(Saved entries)
========================================
(** A header read in order: its bytes are the header of the next message. *)
Lemma header_arrives stream all k got s bs :
  in_sync all k got s → Forall acceptable all → stream `prefix_of` wire all →
  waiting_header s → arriving stream k s = Some bs →
  ∃ m, store 0 bs (ts_msg s) = Val m ∧ Forall byte_ok bs ∧ length bs = 8%nat ∧
    in_sync all (k + length bs) got (add_read (next_read m) (took_read m s)).
Proof.
  intros (Hok & Hc & past & rest & Hall & Hg & H) Hacc Hp Hwh Harr.
  destruct (arriving_spec stream all k s RdHeader hdrLength [] bs Hp Hwh ltac:(done) Harr) as [Hbs Hl].
  assert (Hk' : k = length (wire past)).
  { unfold waiting_header in Hwh. destruct H as [[_ ->]|[(m & ? & _ & Hr & _)|Hr]]; [done|..]; by rewrite Hwh in Hr. }
  assert (Hlen : length bs = 8%nat) by (unfold hdrLength in Hl; lia).
  rewrite Hk', Hall, wire_app, drop_app_length in Hbs. destruct rest as [|m rest].
  { change (wire []) with (@nil Z) in Hbs. rewrite take_nil in Hbs. by rewrite Hbs in Hlen. }
  assert (Hm : acceptable m) by (rewrite Hall in Hacc; apply Forall_app in Hacc as [_ Hacc]; by inversion Hacc).
  destruct Hm as [Hm Hch]. pose proof Hm as [[Hh _] Hb].
  assert (Ebs : bs = bytes_of_hdr (msg_hdr m)).
  { rewrite Hbs. change (wire (m :: rest)) with (frame m ++ wire rest).
    rewrite frame_split, <- app_assoc by lia. apply take_app_length'. by rewrite length_bytes_of_hdr. }
  exists (mkMsg (msg_hdr m) (msg_body (ts_msg s))). split_and!; [|rewrite Ebs; apply bytes_of_hdr_bytes|done|].
  { rewrite Ebs. rewrite store_header by (apply Hok || apply length_bytes_of_hdr). by rewrite hdr_of_bytes_of_hdr. }
  unfold waiting_header in Hwh. unfold in_sync, add_read, took_read.
  destruct s as [[] ? ? ? old ? ? ? ? ? ? ? ?]; cbn in *. subst sk_reads. cbn. split_and!.
  - split; [done|apply Hok].
  - destruct Hc as [?|(_ & [=] & _)]. by left.
  - exists past, (m :: rest). split_and!; [done..|]. right; left. exists m, rest. split_and!; [done| |done|lia].
    unfold next_read. change (checkHeader (mkMsg _ _)) with (checkHeader m). rewrite Hch.
    change (bodyLength (mkMsg _ _)) with (bodyLength m). do 2 f_equal.
    apply wrapU_id. unfold in_u, MAX_CP_MSG_DATA in *. lia.
Qed.

(** A body read in order: the message is complete. *)
Lemma body_arrives stream all k got s size reads bs :
  in_sync all k got s → Forall acceptable all → stream `prefix_of` wire all →
  sk_reads (ts_socket s) = (RdBody, size) :: reads → arriving stream k s = Some bs →
  ∃ m0 m, m0 ∈ all ∧ m = received m0 (ts_msg s) ∧
    store hdrLength bs (ts_msg s) = Val m ∧ Forall byte_ok bs ∧
    ∀ s', rx_part s' = ([(RdHeader, hdrLength)], m, sk_connects (ts_socket s)) →
      in_sync all (k + length bs) (got ++ [m]) s'.
Proof.
  intros (Hok & Hc & past & rest & Hall & Hg & H) Hacc Hp Hr Harr.
  destruct H as [[Hwh _]|[(m0 & rest' & -> & Hr' & Hhdr & Hk)|Hr']]; [unfold waiting_header in Hwh; by rewrite Hwh in Hr| |by rewrite Hr' in Hr].
  rewrite Hr' in Hr. injection Hr as <- <-.
  assert (Hm : acceptable m0) by (rewrite Hall in Hacc; apply Forall_app in Hacc as [_ Hacc]; by inversion Hacc).
  destruct Hm as [Hm _]. pose proof Hm as [_ Hb].
  destruct (arriving_spec stream all k s RdBody (bodyLength m0) [] bs Hp Hr' ltac:(lia) Harr) as [Hbs Hl].
  assert (Ebs : bs = take (Z.to_nat (bodyLength m0)) (msg_body m0)).
  { rewrite Hbs, Hk, Hall, wire_app, drop_app, drop_ge, app_nil_l by lia.
    replace (length (wire past) + 8 - length (wire past))%nat with 8%nat by lia.
    change (wire (m0 :: rest')) with (frame m0 ++ wire rest').
    rewrite frame_split, <- app_assoc by lia. rewrite drop_app_length' by by rewrite length_bytes_of_hdr.
    apply take_app_length'. by rewrite length_take_body. }
  exists m0, (received m0 (ts_msg s)). split_and!.
  - rewrite Hall. apply elem_of_app. right. by left.
  - done.
  - change hdrLength with 8. rewrite store_body by (apply Hok || (rewrite Ebs, length_take_body; [lia|done])).
    unfold received. by rewrite Ebs, Hhdr.
  - rewrite Ebs. apply Forall_take, Hm.
  - intros s' E. unfold rx_part in E. injection E as E1 E2 E3. split_and!.
    + rewrite E2. by apply received_ok.
    + left. rewrite E3. destruct Hc as [?|(_ & Hc & _)]; [done|]. by rewrite Hc in Hr'.
    + exists (past ++ [m0]), rest'. rewrite <- app_assoc. split_and!; [done| |].
      { apply Forall2_app; [done|]. constructor; [by exists (ts_msg s)|constructor]. }
      left. split; [by unfold waiting_header|].
      rewrite Hk, Ebs, wire_app, length_app, length_take_body by done.
      pose proof (length_wire_cons m0 [] Hm) as Hlw. unfold wire in Hlw at 2. cbn [fmap list_fmap concat length] in Hlw.
      unfold msg_length, hdrLength in Hlw. unfold bodyLength in *. lia.
Qed.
========================================
### Problem requirements
Above are the records. Copy the lines beginning at the one that has "rewrite Hr' in Hr. injection Hr as <- <-." and ending with the one that has "change (wire (m0", unchanged.

### Exercise output
  rewrite Hr' in Hr. injection Hr as <- <-.
  assert (Hm : acceptable m0) by (rewrite Hall in Hacc; apply Forall_app in Hacc as [_ Hacc]; by inversion Hacc).
  destruct Hm as [Hm _]. pose proof Hm as [_ Hb].
  destruct (arriving_spec stream all k s RdBody (bodyLength m0) [] bs Hp Hr' ltac:(lia) Harr) as [Hbs Hl].
  assert (Ebs : bs = take (Z.to_nat (bodyLength m0)) (msg_body m0)).
  { rewrite Hbs, Hk, Hall, wire_app, drop_app, drop_ge, app_nil_l by lia.
    replace (length (wire past) + 8 - length (wire past))%nat with 8%nat by lia.
    change (wire (m0 :: rest')) with (frame m0 ++ wire rest').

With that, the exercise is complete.